Recent developments in affective computing are developing the capacity for systems of artificial intelligence to look at a human smile and tell if it’s fake or genuine, to detect cues about mood and potentially to offer a therapeutic response. Even our smart phone may one day be able to detect our moodiness and play soothing music or offer encouraging words.
These comments by Richard Susskind, co-author of The Future of the Professions: How Technology Will Transform the Work of Human Experts, were part of a discussion on a recent podcast about the emergence of artificial intelligence systems that are ‘superior to humans in being able to detect the emotional state of a person in front of them’ and the effect on professionals.
“In Japan where there is a great shortage of nurses, in some of the private hospitals they have robotic nurses in the rooms and some people would say ‘that’s shocking you need an empathetic human being’ at one level what I would say is if you can’t afford or simply have human beings the question is not whether ‘the robot is better than nurses’ but ‘is it better than nothing at all”.

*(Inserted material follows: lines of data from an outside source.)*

(** * Hierarchical architecture graph engine of the CodeBlocks extension

    A shallow embedding of the graph assembler ([GraphService.generateGraph]),
    the heuristic process flow ([ProcessInferenceService.generateHeuristicFlow]),
    the drill-down handler of the block manager and the webview controller
    (layout visibility, request tokens, navigation stack), followed by the
    properties established about them.

    Conventions.
    - A JavaScript string is a [string]; [s.length] is [String.length] and
      case folding and the whitespace class are the ASCII ones.
    - A [Map] that is only read with [get]/[has] and written with [set] is a
      [gmap]; a [Map] or [Set] that is iterated keeps its insertion order
      and is a list.
    - [x || d], [if (x)] and [!x] on a string or [undefined] follow
      JavaScript truthiness: [undefined] and the empty string are falsy.
    - A [Set] that is only tested and updated ([has], [add], [delete],
      [size]) is a [gset].
    - Promises: the synchronous prefix of an [async] call runs where the
      call is made; the rest runs when the awaited lookup completes, in an
      order the program does not control (see [GraphService.settle]).
    - The reverse index [_nodeIdMap] is a field of the one [GraphService]:
      [GraphService.generateGraph] is a call that runs from its entry to
      its return with no other call entered in between, and
      [GraphService.service_run] runs calls that overlap on the shared
      field.
    - Objects that are shared and written are kept in a store and named by
      their index: the node arrays of the webview, which [rawNodes] and the
      saved frames refer to and which the layout writes onto (see
      [Webview.State]).
    - React: a state variable named in a function is the one of the render
      that created the function; a ref is read through [.current] and is
      always the current one (see [Webview.handleMessage]). *)

From Stdlib Require Import Ascii.
From stdpp Require Import gmap strings list pretty.

Set Warnings "-register-all".

Open Scope string_scope.
Open Scope list_scope.

(* ===================================================================== *)
(** * JavaScript helpers *)
(* ===================================================================== *)

Module JS.

(** Truthiness of a [string | undefined] value. *)
Definition truthy (v : option string) : bool :=
  match v with
  | Some s => negb (String.eqb s "")
  | None => false
  end.

(** [v || d] for a string-or-undefined [v] and a string [d]. *)
Definition or_else (v : option string) (d : string) : string :=
  match v with
  | Some s => if String.eqb s "" then d else s
  | None => d
  end.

“(In the absence of a human) it’s possible that a robotic nurse could detect whether there is some sort of agitation or pain and discomfort and make comforting noises, emit comforting music, keep the person company. And for some people that might seem bizarre but again the choice of having some kind of electronic care facility as opposed to no care facility, I think that is not a choice, I think it’s a very promising option where we lack the appropriate human resource”.
Other applications include companionship in nursing homes and sample collection in hospitals.
Richard Susskind adds “I’m not saying that these systems are more empathetic than human beings, I am saying that they are way better than nothing, and I am trying to challenge the view that all professional services need to be delivered through a professional advisor. I don’t accept that to be the case in all cases”.
He also questions the limits of automated affective decision making, asking ‘do we really want a machine deciding when to switch off life support and actually flipping the switch?’ He urges us to have the debate as to the acceptable limits of artificial intelligence in decision making and implementation in health care.